This exercise calls for an exact copy of the data below.

────

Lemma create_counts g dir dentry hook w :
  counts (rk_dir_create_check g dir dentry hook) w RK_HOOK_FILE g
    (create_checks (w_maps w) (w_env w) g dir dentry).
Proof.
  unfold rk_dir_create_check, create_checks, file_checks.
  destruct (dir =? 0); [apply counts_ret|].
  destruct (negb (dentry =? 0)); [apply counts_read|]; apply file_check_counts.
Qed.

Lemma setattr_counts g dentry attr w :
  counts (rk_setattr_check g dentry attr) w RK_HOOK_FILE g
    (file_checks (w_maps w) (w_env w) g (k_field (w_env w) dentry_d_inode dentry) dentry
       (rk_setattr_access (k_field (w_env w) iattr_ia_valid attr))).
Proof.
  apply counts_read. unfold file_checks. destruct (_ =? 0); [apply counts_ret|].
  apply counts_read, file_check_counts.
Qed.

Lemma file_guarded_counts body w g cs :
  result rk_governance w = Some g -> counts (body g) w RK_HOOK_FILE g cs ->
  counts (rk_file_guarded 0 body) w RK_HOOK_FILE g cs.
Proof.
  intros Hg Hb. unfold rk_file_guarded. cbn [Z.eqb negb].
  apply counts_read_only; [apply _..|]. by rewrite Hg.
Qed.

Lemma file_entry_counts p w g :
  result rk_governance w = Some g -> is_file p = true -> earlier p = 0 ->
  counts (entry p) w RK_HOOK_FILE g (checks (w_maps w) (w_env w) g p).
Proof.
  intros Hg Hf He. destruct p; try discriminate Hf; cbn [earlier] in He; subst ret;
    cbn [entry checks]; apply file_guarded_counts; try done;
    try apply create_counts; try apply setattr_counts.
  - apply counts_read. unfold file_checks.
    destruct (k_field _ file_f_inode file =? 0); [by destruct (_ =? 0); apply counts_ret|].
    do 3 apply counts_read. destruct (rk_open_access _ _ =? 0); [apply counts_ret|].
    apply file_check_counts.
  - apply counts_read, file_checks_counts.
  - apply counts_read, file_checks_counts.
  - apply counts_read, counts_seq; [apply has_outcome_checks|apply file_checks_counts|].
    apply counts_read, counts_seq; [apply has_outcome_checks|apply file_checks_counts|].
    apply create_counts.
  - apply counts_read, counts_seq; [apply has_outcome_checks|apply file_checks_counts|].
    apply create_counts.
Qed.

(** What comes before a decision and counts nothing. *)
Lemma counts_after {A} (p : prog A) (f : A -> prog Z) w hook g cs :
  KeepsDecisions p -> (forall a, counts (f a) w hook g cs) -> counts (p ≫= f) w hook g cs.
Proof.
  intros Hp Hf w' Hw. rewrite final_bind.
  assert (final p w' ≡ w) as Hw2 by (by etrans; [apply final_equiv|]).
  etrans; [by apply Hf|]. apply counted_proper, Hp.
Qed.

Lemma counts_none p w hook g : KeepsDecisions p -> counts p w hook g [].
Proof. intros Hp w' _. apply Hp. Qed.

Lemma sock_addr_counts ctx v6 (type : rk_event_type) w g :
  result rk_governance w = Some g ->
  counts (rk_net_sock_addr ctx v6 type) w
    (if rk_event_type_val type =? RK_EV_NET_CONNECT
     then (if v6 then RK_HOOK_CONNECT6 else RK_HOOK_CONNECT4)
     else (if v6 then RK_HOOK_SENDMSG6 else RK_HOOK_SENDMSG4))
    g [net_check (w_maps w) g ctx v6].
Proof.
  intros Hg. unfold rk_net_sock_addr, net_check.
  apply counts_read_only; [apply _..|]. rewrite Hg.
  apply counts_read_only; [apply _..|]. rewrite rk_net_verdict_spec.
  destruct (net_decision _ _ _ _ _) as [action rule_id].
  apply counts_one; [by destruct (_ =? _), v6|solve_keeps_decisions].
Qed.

────

REPLY:
Lemma create_counts g dir dentry hook w :
  counts (rk_dir_create_check g dir dentry hook) w RK_HOOK_FILE g
    (create_checks (w_maps w) (w_env w) g dir dentry).
Proof.
  unfold rk_dir_create_check, create_checks, file_checks.
  destruct (dir =? 0); [apply counts_ret|].
  destruct (negb (dentry =? 0)); [apply counts_read|]; apply file_check_counts.
Qed.

Lemma setattr_counts g dentry attr w :
  counts (rk_setattr_check g dentry attr) w RK_HOOK_FILE g
    (file_checks (w_maps w) (w_env w) g (k_field (w_env w) dentry_d_inode dentry) dentry
       (rk_setattr_access (k_field (w_env w) iattr_ia_valid attr))).
Proof.
  apply counts_read. unfold file_checks. destruct (_ =? 0); [apply counts_ret|].
  apply counts_read, file_check_counts.
Qed.

Lemma file_guarded_counts body w g cs :
  result rk_governance w = Some g -> counts (body g) w RK_HOOK_FILE g cs ->
  counts (rk_file_guarded 0 body) w RK_HOOK_FILE g cs.
Proof.
  intros Hg Hb. unfold rk_file_guarded. cbn [Z.eqb negb].
  apply counts_read_only; [apply _..|]. by rewrite Hg.
Qed.

Lemma file_entry_counts p w g :
  result rk_governance w = Some g -> is_file p = true -> earlier p = 0 ->
  counts (entry p) w RK_HOOK_FILE g (checks (w_maps w) (w_env w) g p).
Proof.
  intros Hg Hf He. destruct p; try discriminate Hf; cbn [earlier] in He; subst ret;
    cbn [entry checks]; apply file_guarded_counts; try done;
    try apply create_counts; try apply setattr_counts.
  - apply counts_read. unfold file_checks.
    destruct (k_field _ file_f_inode file =? 0); [by destruct (_ =? 0); apply counts_ret|].
    do 3 apply counts_read. destruct (rk_open_access _ _ =? 0); [apply counts_ret|].
    apply file_check_counts.
  - apply counts_read, file_checks_counts.
  - apply counts_read, file_checks_counts.
  - apply counts_read, counts_seq; [apply has_outcome_checks|apply file_checks_counts|].
    apply counts_read, counts_seq; [apply has_outcome_checks|apply file_checks_counts|].
    apply create_counts.
  - apply counts_read, counts_seq; [apply has_outcome_checks|apply file_checks_counts|].
    apply create_counts.
Qed.

(** What comes before a decision and counts nothing. *)
Lemma counts_after {A} (p : prog A) (f : A -> prog Z) w hook g cs :
  KeepsDecisions p -> (forall a, counts (f a) w hook g cs) -> counts (p ≫= f) w hook g cs.
Proof.
  intros Hp Hf w' Hw. rewrite final_bind.
  assert (final p w' ≡ w) as Hw2 by (by etrans; [apply final_equiv|]).
  etrans; [by apply Hf|]. apply counted_proper, Hp.
Qed.

Lemma counts_none p w hook g : KeepsDecisions p -> counts p w hook g [].
Proof. intros Hp w' _. apply Hp. Qed.

Lemma sock_addr_counts ctx v6 (type : rk_event_type) w g :
  result rk_governance w = Some g ->
  counts (rk_net_sock_addr ctx v6 type) w
    (if rk_event_type_val type =? RK_EV_NET_CONNECT
     then (if v6 then RK_HOOK_CONNECT6 else RK_HOOK_CONNECT4)
     else (if v6 then RK_HOOK_SENDMSG6 else RK_HOOK_SENDMSG4))
    g [net_check (w_maps w) g ctx v6].
Proof.
  intros Hg. unfold rk_net_sock_addr, net_check.
  apply counts_read_only; [apply _..|]. rewrite Hg.
  apply counts_read_only; [apply _..|]. rewrite rk_net_verdict_spec.
  destruct (net_decision _ _ _ _ _) as [action rule_id].
  apply counts_one; [by destruct (_ =? _), v6|solve_keeps_decisions].
Qed.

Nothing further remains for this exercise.